> _TASK REQUIREMENTS_
Below are the records; restate word for word the lines from the first through the one containing "(** [SUCCEEDED(hr)] is", and only those.

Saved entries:
(** * Auto Dark Titlebar

    A shallow embedding of [mods/asteski-auto-dark-titlebar.wh.cpp].

    The mod runs inside a host process and talks to three outside parties:
    the Win32 window manager and registry, the DWM compositor, and the
    Windhawk framework.  Everything the mod can observe of them is gathered
    in a [System] record; everything the mod can change is the DWM store
    (the immersive-dark-mode attribute and the frame redraws of each window),
    the Z order and the active window, which its redraw call touches, and its
    own three globals.  Each function of the source is a computation
    in a small state-and-trace monad: it threads the [State] and records, in
    call order, every call that leaves the mod. *)

From stdpp Require Import gmap list strings.
From Stdlib Require Import ZArith Lia.

Local Open Scope Z_scope.

(** ** Win32 vocabulary *)

(** Handles, pointers and the C integer types are integers; [0] is the null
    handle, the null pointer and [FALSE]. *)
Abbreviation HWND := Z (only parsing).
Abbreviation BOOL := Z (only parsing).
Abbreviation HRESULT := Z (only parsing).
Abbreviation WCHAR := Z (only parsing).

Definition TRUE : BOOL := 1.
Definition FALSE : BOOL := 0.

(** Constants of the Windows SDK headers ([winuser.h], [winerror.h],
    [minwindef.h]); [DWMWA_USE_IMMERSIVE_DARK_MODE] is defined by the mod. *)
Definition ERROR_SUCCESS : Z := 0.
Definition MAX_PATH : Z := 260.
Definition GWL_STYLE : Z := -16.
Definition GWL_EXSTYLE : Z := -20.
Definition WS_BORDER : Z := 0x00800000.
Definition WS_DLGFRAME : Z := 0x00400000.
Definition WS_CAPTION : Z := 0x00C00000.
Definition WS_CHILD : Z := 0x40000000.
Definition WS_EX_TOOLWINDOW : Z := 0x00000080.
Definition WS_EX_TOPMOST : Z := 0x00000008.
Definition WM_SETTINGCHANGE : Z := 0x001A.
Definition WM_DWMCOLORIZATIONCOLORCHANGED : Z := 0x0320.
Definition DWMWA_USE_IMMERSIVE_DARK_MODE : Z := 20.
Definition SWP_NOSIZE : Z := 0x0001.
Definition SWP_NOMOVE : Z := 0x0002.
Definition SWP_NOZORDER : Z := 0x0004.
Definition SWP_NOACTIVATE : Z := 0x0010.
Definition SWP_FRAMECHANGED : Z := 0x0020.
Definition SWP_NOOWNERZORDER : Z := 0x0200.
Definition E_HANDLE : HRESULT := -2147024890.

(** [SUCCEEDED(hr)] is [hr >= 0] on the signed 32-bit [HRESULT]. *)
Definition SUCCEEDED (hr : HRESULT) : bool := 0 <=? hr.

(** An [int] kept in 32 bits, two's complement. *)
Definition wrap32 (z : Z) : Z := (z + 2 ^ 31) mod 2 ^ 32 - 2 ^ 31.

(** A wide string literal, one code unit per character. *)
Definition WSTR (s : string) : list WCHAR :=
  (λ a, Z.of_N (Ascii.N_of_ascii a)) <$> String.list_ascii_of_string s.

(** ** The world outside the mod *)

(** What the window manager knows of one live window. *)
Record Window := {
  wnd_style : Z;          (* GetWindowLongW(h, GWL_STYLE) *)
  wnd_exstyle : Z;        (* GetWindowLongW(h, GWL_EXSTYLE) *)
  wnd_parent : HWND;      (* GetAncestor(h, GA_PARENT) *)
  wnd_thread : Z;         (* GetWindowThreadProcessId(h, _), 0 on failure *)
  wnd_pid : Z             (* the process id it stores on success *)
}.

(** How [GetProcAddress] is asked for a symbol. *)
Inductive ProcName :=
| ByOrdinal (n : Z)
| ByName (name : string).

(** The two functions the mod asks the framework to intercept. *)
Inductive HookTarget :=
| HookDefWindowProcW
| HookNtUserCreateWindowEx.

(** What the system answers the mod.  Each field is the answer the
    corresponding call gives while the world stays as it is.  The mod's own
    calls change none of them but [sys_toplevel], the Z order. *)
Record System := {
  sys_windows : gmap Z Window;           (* live windows, by handle *)
  sys_toplevel : list HWND;              (* what EnumWindows walks: the Z order *)
  sys_desktop : HWND;                    (* GetDesktopWindow() *)
  sys_pid : Z;                           (* GetCurrentProcessId() *)
  sys_RegOpenKeyExW : Z;                 (* opening ...\Themes\Personalize *)
  sys_RegQueryValueExW : Z * Z;          (* status, DWORD of AppsUseLightTheme *)
  sys_GetModuleHandleW : string → Z;
  sys_GetProcAddress : Z → ProcName → Z;
  sys_call : Z → Z;                      (* value returned through a pointer *)
  sys_GetModuleFileNameW : Z * list WCHAR; (* length returned, buffer text *)
  sys_towlower : WCHAR → WCHAR;
  sys_DwmSetWindowAttribute : HWND → HRESULT;
  sys_Wh_SetFunctionHook : HookTarget → BOOL
}.

(** The world: what the system answers, the compositor's per-window store and
    the active window.  Of the system the mod's own calls can change one
    thing, the Z order [sys_toplevel], through [SetWindowPos]. *)
Record World := {
  sys : System;
  dark_attr : gmap Z Z;        (* DWMWA_USE_IMMERSIVE_DARK_MODE, once set *)
  frame_redraws : gmap Z nat;  (* SWP_FRAMECHANGED redraws requested *)
  active_window : HWND         (* the active window, 0 when there is none *)
}.

(** The mod's mutable statics. *)
Record Globals := {
  g_ShouldSystemUseDarkMode : Z;   (* function pointer, nullptr at start *)
  g_isDarkMode : BOOL;
  isExcluded : Z                   (* static local of IsProcessExcluded *)
}.

Record State := {
  world : World;
  globals : Globals
}.

Definition initial_globals : Globals :=
  {| g_ShouldSystemUseDarkMode := 0; g_isDarkMode := FALSE; isExcluded := -1 |}.

(** The window behind a handle; the null handle names none. *)
Definition window_at (y : System) (h : HWND) : option Window :=
  if h =? 0 then None else sys_windows y !! h.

> _COMPLETED TASK_
(** * Auto Dark Titlebar

    A shallow embedding of [mods/asteski-auto-dark-titlebar.wh.cpp].

    The mod runs inside a host process and talks to three outside parties:
    the Win32 window manager and registry, the DWM compositor, and the
    Windhawk framework.  Everything the mod can observe of them is gathered
    in a [System] record; everything the mod can change is the DWM store
    (the immersive-dark-mode attribute and the frame redraws of each window),
    the Z order and the active window, which its redraw call touches, and its
    own three globals.  Each function of the source is a computation
    in a small state-and-trace monad: it threads the [State] and records, in
    call order, every call that leaves the mod. *)

From stdpp Require Import gmap list strings.
From Stdlib Require Import ZArith Lia.

Local Open Scope Z_scope.

(** ** Win32 vocabulary *)

(** Handles, pointers and the C integer types are integers; [0] is the null
    handle, the null pointer and [FALSE]. *)
Abbreviation HWND := Z (only parsing).
Abbreviation BOOL := Z (only parsing).
Abbreviation HRESULT := Z (only parsing).
Abbreviation WCHAR := Z (only parsing).

Definition TRUE : BOOL := 1.
Definition FALSE : BOOL := 0.

(** Constants of the Windows SDK headers ([winuser.h], [winerror.h],
    [minwindef.h]); [DWMWA_USE_IMMERSIVE_DARK_MODE] is defined by the mod. *)
Definition ERROR_SUCCESS : Z := 0.
Definition MAX_PATH : Z := 260.
Definition GWL_STYLE : Z := -16.
Definition GWL_EXSTYLE : Z := -20.
Definition WS_BORDER : Z := 0x00800000.
Definition WS_DLGFRAME : Z := 0x00400000.
Definition WS_CAPTION : Z := 0x00C00000.
Definition WS_CHILD : Z := 0x40000000.
Definition WS_EX_TOOLWINDOW : Z := 0x00000080.
Definition WS_EX_TOPMOST : Z := 0x00000008.
Definition WM_SETTINGCHANGE : Z := 0x001A.
Definition WM_DWMCOLORIZATIONCOLORCHANGED : Z := 0x0320.
Definition DWMWA_USE_IMMERSIVE_DARK_MODE : Z := 20.
Definition SWP_NOSIZE : Z := 0x0001.
Definition SWP_NOMOVE : Z := 0x0002.
Definition SWP_NOZORDER : Z := 0x0004.
Definition SWP_NOACTIVATE : Z := 0x0010.
Definition SWP_FRAMECHANGED : Z := 0x0020.
Definition SWP_NOOWNERZORDER : Z := 0x0200.
Definition E_HANDLE : HRESULT := -2147024890.

(** [SUCCEEDED(hr)] is [hr >= 0] on the signed 32-bit [HRESULT]. *)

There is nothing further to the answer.